Extrait tiré de : Marguerite Yourcenar, Mémoires d'Hadrien, 1951
Extrait proposé par : Ministère de l’Éducation nationale Annales du baccalauréat
Dans les Mémoires d’Hadrien, Marguerite Yourcenar fait revivre le personnage historique d’Hadrien, empereur de Rome au IIe siècle, en rédigeant, à la première personne, les mémoires fictifs qu’il aurait pu écrire. Dans cet extrait, Hadrien se remémore une nuit qu’il a passée à la belle étoile dans le désert de Syrie. [Épreuves anticipées de français du baccalauréat 2017, série ES/S, Amérique du Nord]

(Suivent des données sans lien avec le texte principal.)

(* ===== verification/Surfaces.v ===== *)
(** * The rows every surface shows

    [packages/core/src/contracts/surfaces.ts]: the closed shape of an account
    row, the band of a percentage, and the one number of the tray. A row is a
    document until [isSurfaceAccountRow] says what it is. *)
From S2P Require Import Prelude JsNum JsDate JsValue Types Activity Wire.
Local Open Scope string_scope.
Local Open Scope Z_scope.
Local Open Scope list_scope.
Local Open Scope js_scope.

Definition MAX_LIVE_ACTIVITY_SESSIONS : Z := 64.

(** [USAGE_BAND_THRESHOLDS] *)
Record BandThresholds := { bt_yellow : Z; bt_orange : Z; bt_red : Z }.
Definition USAGE_BAND_THRESHOLDS : BandThresholds := {| bt_yellow := 60; bt_orange := 80; bt_red := 90 |}.

Inductive SurfaceBand := green | yellow | orange | red | sb_stale.

#[export] Instance SurfaceBand_eq : EqDecision SurfaceBand. Proof. solve_decision. Defined.

#[export] Instance surface_bands : Closed SurfaceBand := {
  all_of := [green; yellow; orange; red; sb_stale];
  name_of b :=
    match b with
    | green => "green" | yellow => "yellow" | orange => "orange" | red => "red" | sb_stale => "stale"
    end }.
#[export] Instance surface_bands_laws : ClosedLaws SurfaceBand. Proof. solve_closed. Qed.

(** A percentage of a row: a finite number from 0 to 100. *)
Definition is_percent (used : num) : bool :=
  is_finite used && negb (used <# int 0) && negb (int 100 <# used).

Definition usageBand (used : num) (freshness : string) : SurfaceBand :=
  if negb (str_eqb freshness "fresh") || negb (is_percent used) then sb_stale
  else if int (bt_red USAGE_BAND_THRESHOLDS) <=# used then red
  else if int (bt_orange USAGE_BAND_THRESHOLDS) <=# used then orange
  else if int (bt_yellow USAGE_BAND_THRESHOLDS) <=# used then yellow
  else green.

(** Consumption, when the row has one that counts. *)
Definition usedPercent (row : list (string * jsval)) : option num :=
  check is_string (get row "kind") "quota_percent" && is_string (get row "availability") "available" &&
        is_string (get row "freshness") "fresh";;
  let? value := as_num (get row "value") in
  check is_percent value;;
  Some (if is_string (get row "meaning") "remaining" then int 100 ⊖ value else value).

Definition shortText (v : jsval) : bool :=
  match v with
  | JStr s =>
      (0 <? str_length s) && (str_length s <=? 256) &&
      str_forall (fun c => negb ((code c <? 32) || (code c =? 127))) s
  | _ => false
  end.

Definition row_keys : list string :=
  ["provider"; "account"; "headlineMeterId"; "kind"; "value"; "meaning"; "windowLabel"; "resetAt"; "freshness";
   "availability"; "band"; "precision"; "fidelityMarker"; "sessions"].

Definition session_keys : list string := ["busy"; "waiting"; "done"; "idle"; "unknown"].

Definition session_count (v : jsval) : bool :=
  match as_safe_int v with Some n => 0 <=? n | None => false end.

Definition sessions_ok (v : jsval) : bool :=
  match v with
  | JObj sessions =>
      hasOnlyContractKeys sessions session_keys &&
      forallb (fun key => session_count (get sessions key)) session_keys &&
      negb (int MAX_LIVE_ACTIVITY_SESSIONS <#
            foldl (fun total key => total ⊕ default NaN (as_num (get sessions key))) (int 0) session_keys)
  | _ => false
  end.

(** [null] or a text, [null] or an instant. *)
Definition null_or (p : jsval -> bool) (v : jsval) : bool := match v with JNull => true | _ => p v end.

(** The rules between a row's value and the rest of it. *)
Definition row_value_ok (row : list (string * jsval)) : bool :=
  null_or (fun v => match v with JNum n => is_finite n && negb (n <# int 0) | _ => false end) (get row "value") &&
  (is_string (get row "availability") "available" || match get row "value" with JNull => true | _ => false end) &&
  negb (is_string (get row "kind") "quota_percent" &&
        match get row "value" with JNum n => int 100 <# n | _ => false end).

Definition expected_marker (row : list (string * jsval)) : jsval :=
  if is_string (get row "precision") "exact" then JNull else get row "precision".

Section Surfaces.
Context `{DateHost}.

Definition isSurfaceAccountRow (v : jsval) : bool :=
  match v with
  | JObj row =>
      hasOnlyContractKeys row row_keys && Activity.member ProviderCode (get row "provider") &&
      null_or shortText (get row "account") && shortText (get row "headlineMeterId") &&
      shortText (get row "windowLabel") && null_or isContractInstant (get row "resetAt") &&
      is_member (get row "kind") (map name_of (all_of (A:=SnapshotKind)) ++ ["unknown"]) &&
      is_member (get row "meaning") ["used"; "remaining"] &&
      is_member (get row "freshness") ["fresh"; "stale"; "unknown"] &&
      is_member (get row "availability") ("available" :: map name_of (all_of (A:=SnapshotAvailability))) &&
      is_member (get row "precision") ["exact"; "estimated"; "manual"; "unknown"] &&
      row_value_ok row && strictly_equal (get row "fidelityMarker") (expected_marker row) &&
      sessions_ok (get row "sessions") &&
      is_string (get row "band")
        (name_of (match usedPercent row with None => sb_stale | Some used => usageBand used "fresh" end))
  | _ => false
  end.

(** The consumption a row contributes to the tray; [None]: it is passed over. *)
Definition contributes (v : jsval) : option num :=
  check isSurfaceAccountRow v;; let? row := record_of v in usedPercent row.

Record TraySummary := {
  ty_selected : option jsval;
  ty_value : option num;
  ty_band : SurfaceBand;
  ty_partial : bool;
  ty_includedRows : Z;
  ty_excludedRows : Z }.

(** The best so far: the row, its consumption, and how many rows counted. *)
Definition tray_step (best : option jsval * num * Z) (row : jsval) : option jsval * num * Z :=
  let '(selected, maximum, included) := best in
  match contributes row with
  | None => best
  | Some used => if maximum <# used then (Some row, used, included + 1) else (selected, maximum, included + 1)
  end.

Definition traySummary (rows : list jsval) : TraySummary :=
  let '(selected, maximum, includedRows) := foldl tray_step (None, int (-1), 0) rows in
  let excludedRows := Z.of_nat (length rows) - includedRows in
  let partial := (0 <? includedRows) && (0 <? excludedRows) in
  match selected with
  | None =>
      {| ty_selected := None; ty_value := None; ty_band := sb_stale; ty_partial := partial;
         ty_includedRows := 0; ty_excludedRows := excludedRows |}
  | Some row =>
      {| ty_selected := Some row; ty_value := Some maximum; ty_band := usageBand maximum "fresh";
         ty_partial := partial; ty_includedRows := includedRows; ty_excludedRows := excludedRows |}
  end.

(** ** What the tray shows *)

Lemma is_percent_range used : is_percent used = true <-> exists z, used = Fin z /\ 0 <= z <= 100 * one.
Proof.
  unfold is_percent, int. split.
  - intros Hp. apply andb_true_iff in Hp as [[Hf H0]%andb_true_iff H1]. apply finite_Fin in Hf as [z ->].
    rewrite !nlt_Fin in *. bools. exists z. split; [done|lia].
  - intros (z & -> & Hz). rewrite !nlt_Fin, !(proj2 (Z.ltb_ge _ _)) by lia. done.
Qed.

(** What is left of a hundred is a percentage too. *)
Lemma left_of_hundred z : 0 <= z <= 100 * one -> is_percent (int 100 ⊖ Fin z) = true.
Proof.
  intros Hz. unfold int, nsub, nneg, nadd. apply is_percent_range.
  assert (E0 : round_ratio 0 1 = Fin 0) by (by apply round_ratio_0).
  assert (E1 : round_ratio (100 * one * 1) 1 = Fin (100 * one)) by (apply round_exact; [lia|by apply representable_int]).
  pose proof (round_ratio_mono 0 1 (100 * one + - z) 1 ltac:(lia) ltac:(lia) ltac:(lia)) as Hlo.
  pose proof (round_ratio_mono (100 * one + - z) 1 (100 * one * 1) 1 ltac:(lia) ltac:(lia) ltac:(lia)) as Hhi.
  rewrite E0 in Hlo. rewrite E1 in Hhi. destruct (nle_between _ _ _ Hlo Hhi) as (y & E & Hy). exists y. split; [exact E|lia].
Qed.

Lemma usedPercent_range row used : usedPercent row = Some used -> is_percent used = true.
Proof.
  unfold usedPercent. intros E. guard_hyp E as Hg. destruct (as_num (get row "value")) as [v|]; [|done].
  guard_hyp E as Hv. injection E as <-. destruct (is_string (get row "meaning") "remaining"); [|done].
  apply is_percent_range in Hv as (z & -> & Hz). by apply left_of_hundred.
Qed.

Lemma usageBand_percent used : is_percent used = true -> usageBand used "fresh" <> sb_stale.
Proof. intros Hp. unfold usageBand. rewrite Hp, str_eqb_refl. cbn [negb orb]. by repeat case_match. Qed.

(** A row that contributes carries the band of its consumption. *)
Lemma contributes_band v used :
  contributes v = Some used ->
  is_percent used = true /\ exists row, v = JObj row /\ get row "band" = name (usageBand used "fresh").
Proof.
  unfold contributes. intros E. guard_hyp E as Hrow. destruct v as [| | | | | |row]; try done.
  cbn [record_of] in E. split; [by apply (usedPercent_range row)|]. exists row. split; [done|].
  unfold isSurfaceAccountRow in Hrow. rewrite E in Hrow. apply andb_true_iff in Hrow as [_ Hband].
  unfold is_string in Hband. destruct (get row "band"); try done. apply str_eqb_eq in Hband. by subst.
Qed.

Lemma percent_above_start used : is_percent used = true -> (int (-1) <# used) = true.
Proof.
  intros (z & -> & Hz)%is_percent_range. unfold int. rewrite nlt_Fin. apply Z.ltb_lt. pose proof one_pos. lia.
Qed.

(** What the fold holds after some rows. *)
Definition tray_so_far (rows : list jsval) (best : option jsval * num * Z) : Prop :=
  let '(selected, maximum, included) := best in
  included = Z.of_nat (length (omap contributes rows)) /\
  match selected with
  | None => maximum = int (-1) /\ omap contributes rows = []
  | Some row =>
      contributes row = Some maximum /\
      exists before after, rows = before ++ row :: after /\
        (forall r used, r ∈ before -> contributes r = Some used -> (used <# maximum) = true) /\
        (forall r used, r ∈ after -> contributes r = Some used -> (maximum <# used) = false)
  end.

Lemma tray_fold rows : tray_so_far rows (foldl tray_step (None, int (-1), 0) rows).
Proof.
  induction rows as [|row rows IH] using rev_ind; [done|]. rewrite foldl_app. cbn [foldl].
  destruct (foldl tray_step _ rows) as [[selected maximum] included]. destruct IH as [-> IH].
  unfold tray_step, tray_so_far. rewrite !omap_app, !length_app. cbn [omap list_omap].
  destruct (contributes row) as [used|] eqn:E.
  - pose proof (contributes_band _ _ E) as [Hp _]. destruct (maximum <# used) eqn:Hlt.
    + split; [simpl; lia|]. split; [done|]. exists rows, []. split_and!; [done| |by intros ? ? []%elem_of_nil].
      intros r u Hr Eu. destruct selected as [s|].
      * destruct IH as (Es & before & after & -> & Hb & Ha). pose proof (contributes_band _ _ Es) as [Hm _].
        pose proof (contributes_band _ _ Eu) as [Hu _].
        apply is_percent_range in Hp as (x & -> & _), Hm as (y & -> & _), Hu as (z & -> & _).
        apply elem_of_app in Hr as [Hr|[->|Hr]%elem_of_cons].
        -- specialize (Hb _ _ Hr Eu). rewrite nlt_Fin in *. lia.
        -- rewrite Es in Eu. injection Eu as ->. done.
        -- specialize (Ha _ _ Hr Eu). rewrite nlt_Fin in *. lia.
      * destruct IH as [_ IH]. assert (Hin : u ∈ omap contributes rows) by (apply list_elem_of_omap; by exists r).
        rewrite IH in Hin. by apply elem_of_nil in Hin.
    + split; [simpl; lia|]. destruct selected as [s|].
      * destruct IH as (Es & before & after & -> & Hb & Ha). split; [done|]. exists before, (after ++ [row]).
        split_and!; [by rewrite <- app_assoc|done|]. intros r u Hr Eu.
        rewrite elem_of_app, list_elem_of_singleton in Hr. destruct Hr as [Hr| ->]; [by eapply Ha|].
        rewrite E in Eu. by injection Eu as <-.
      * destruct IH as [-> _]. by rewrite percent_above_start in Hlt.
  - split; [simpl; lia|]. destruct selected as [s|]; [|by rewrite app_nil_r].
    destruct IH as (Es & before & after & -> & Hb & Ha). split; [done|]. exists before, (after ++ [row]).
    split_and!; [by rewrite <- app_assoc|done|]. intros r u Hr Eu.
    rewrite elem_of_app, list_elem_of_singleton in Hr. destruct Hr as [Hr| ->]; [by eapply Ha|]. by rewrite E in Eu.
Qed.

(** The tray shows the highest fresh quota consumption and nothing else. Its row
    is one of the rows that count, no row that counts is higher, and of equal
    ones it is the first; its band is the one the row itself carries, and never
    the stale one. Rows that count and rows passed over add up to all of them,
    and without a row that counts the tray shows no number. *)
Theorem the_tray_shows_the_highest rows :
  ty_includedRows (traySummary rows) + ty_excludedRows (traySummary rows) = Z.of_nat (length rows) /\
  ty_includedRows (traySummary rows) = Z.of_nat (length (omap contributes rows)) /\
  (ty_partial (traySummary rows) = true <->
     0 < ty_includedRows (traySummary rows) /\ 0 < ty_excludedRows (traySummary rows)) /\
  (ty_selected (traySummary rows) = None <-> forall row, row ∈ rows -> contributes row = None) /\
  (ty_selected (traySummary rows) = None ->
     ty_value (traySummary rows) = None /\ ty_band (traySummary rows) = sb_stale) /\
  forall row, ty_selected (traySummary rows) = Some row ->
    exists used fields before after, rows = before ++ row :: after /\
      ty_value (traySummary rows) = Some used /\ contributes row = Some used /\ is_percent used = true /\
      row = JObj fields /\ get fields "band" = name (ty_band (traySummary rows)) /\
      ty_band (traySummary rows) <> sb_stale /\
      (forall r u, r ∈ before -> contributes r = Some u -> (u <# used) = true) /\
      (forall r u, r ∈ after -> contributes r = Some u -> (used <# u) = false).
Proof.
  pose proof (tray_fold rows) as Hfold. unfold traySummary.
  destruct (foldl tray_step _ rows) as [[selected maximum] included]. destruct Hfold as [Ei Hs].
  destruct selected as [s|]; cbn [ty_selected ty_value ty_band ty_partial ty_includedRows ty_excludedRows].
  - destruct Hs as (Es & before & after & Erows & Hb & Ha). destruct (contributes_band _ _ Es) as (Hp & fields & -> & Hband).
    split_and!; [lia|done|rewrite andb_true_iff, !Z.ltb_lt; done| |done|].
    + split; [done|]. intros Hnone. rewrite Hnone in Es; [done|]. rewrite Erows. apply elem_of_app. right. by left.
    + intros row [= <-]. exists maximum, fields, before, after. split_and!; try done. by apply usageBand_percent.
  - destruct Hs as [_ Hnil]. rewrite Hnil in Ei. simpl in Ei. subst included. split_and!; try done.
    + lia.
    + by rewrite Hnil.
    + rewrite andb_true_iff, !Z.ltb_lt. lia.
    + split; [|done]. intros _ row Hrow. destruct (contributes row) as [u|] eqn:E; [|done].
      assert (Hin : u ∈ omap contributes rows) by (apply list_elem_of_omap; by exists row).
      rewrite Hnil in Hin. by apply elem_of_nil in Hin.
Qed.

End Surfaces.

Definition sample_surface_row (value : Z) (meaning band : string) : jsval :=
  JObj [("provider", JStr "CLAUDE"); ("account", JNull); ("headlineMeterId", JStr "FIVE_HOUR");
        ("kind", JStr "quota_percent"); ("value", JNum (int value)); ("meaning", JStr meaning);
        ("windowLabel", JStr "5h"); ("resetAt", JNull); ("freshness", JStr "fresh"); ("availability", JStr "available");
        ("band", JStr band); ("precision", JStr "exact"); ("fidelityMarker", JNull);
        ("sessions", JObj [("busy", JNum (int 1)); ("waiting", JNum (int 0)); ("done", JNum (int 0));
                           ("idle", JNum (int 0)); ("unknown", JNum (int 0))])].

Example tray_of_three :
  ty_band (traySummary (H:=strict_host)
    [sample_surface_row 61 "used" "yellow"; sample_surface_row 15 "remaining" "orange"; JNull]) = orange.
Proof. by vm_compute. Qed.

Une fois dans ma vie, j’ai fait plus : j’ai offert aux constellations le sacrifice d’une nuit tout entière. Ce fut après ma visite à Osroès1, durant la traversée du désert syrien. Couché sur le dos, les yeux bien ouverts, abandonnant pour quelques heures tout souci humain, je me suis livré du soir à l’aube à ce monde de flamme et de cristal. Ce fut le plus beau de mes voyages. Le grand astre de la constellation de la Lyre2, étoile polaire3 des hommes qui vivront quand depuis quelques dizaines de milliers d’années nous ne serons plus, resplendissait sur ma tête. Les Gémeaux luisaient faiblement dans les dernières lueurs du couchant; le Serpent précédait le Sagittaire; l’Aigle montait vers le zénith, toutes ailes ouvertes, et à ses pieds cette constellation non désignée encore par les astronomes, et à laquelle j’ai donné depuis le plus cher des noms4. La nuit, jamais tout à fait aussi complète que le croient ceux qui vivent et qui dorment dans les chambres, se fit plus obscure, puis plus claire. Les feux, qu’on avait laissé brûler pour effrayer les chacals, s’éteignirent; ce tas de charbons ardents me rappela mon grand-père debout dans sa vigne, et ses prophéties devenues désormais présent5, et bientôt passé. J’ai essayé de m’unir au divin sous bien des formes; j’ai connu plus d’une extase; il en est d’atroces; et d’autres d’une bouleversante douceur. Celle de la nuit syrienne fut étrangement lucide. Elle inscrivit en moi les mouvements célestes avec une précision à laquelle aucune observation partielle ne m’aurait jamais permis d’atteindre.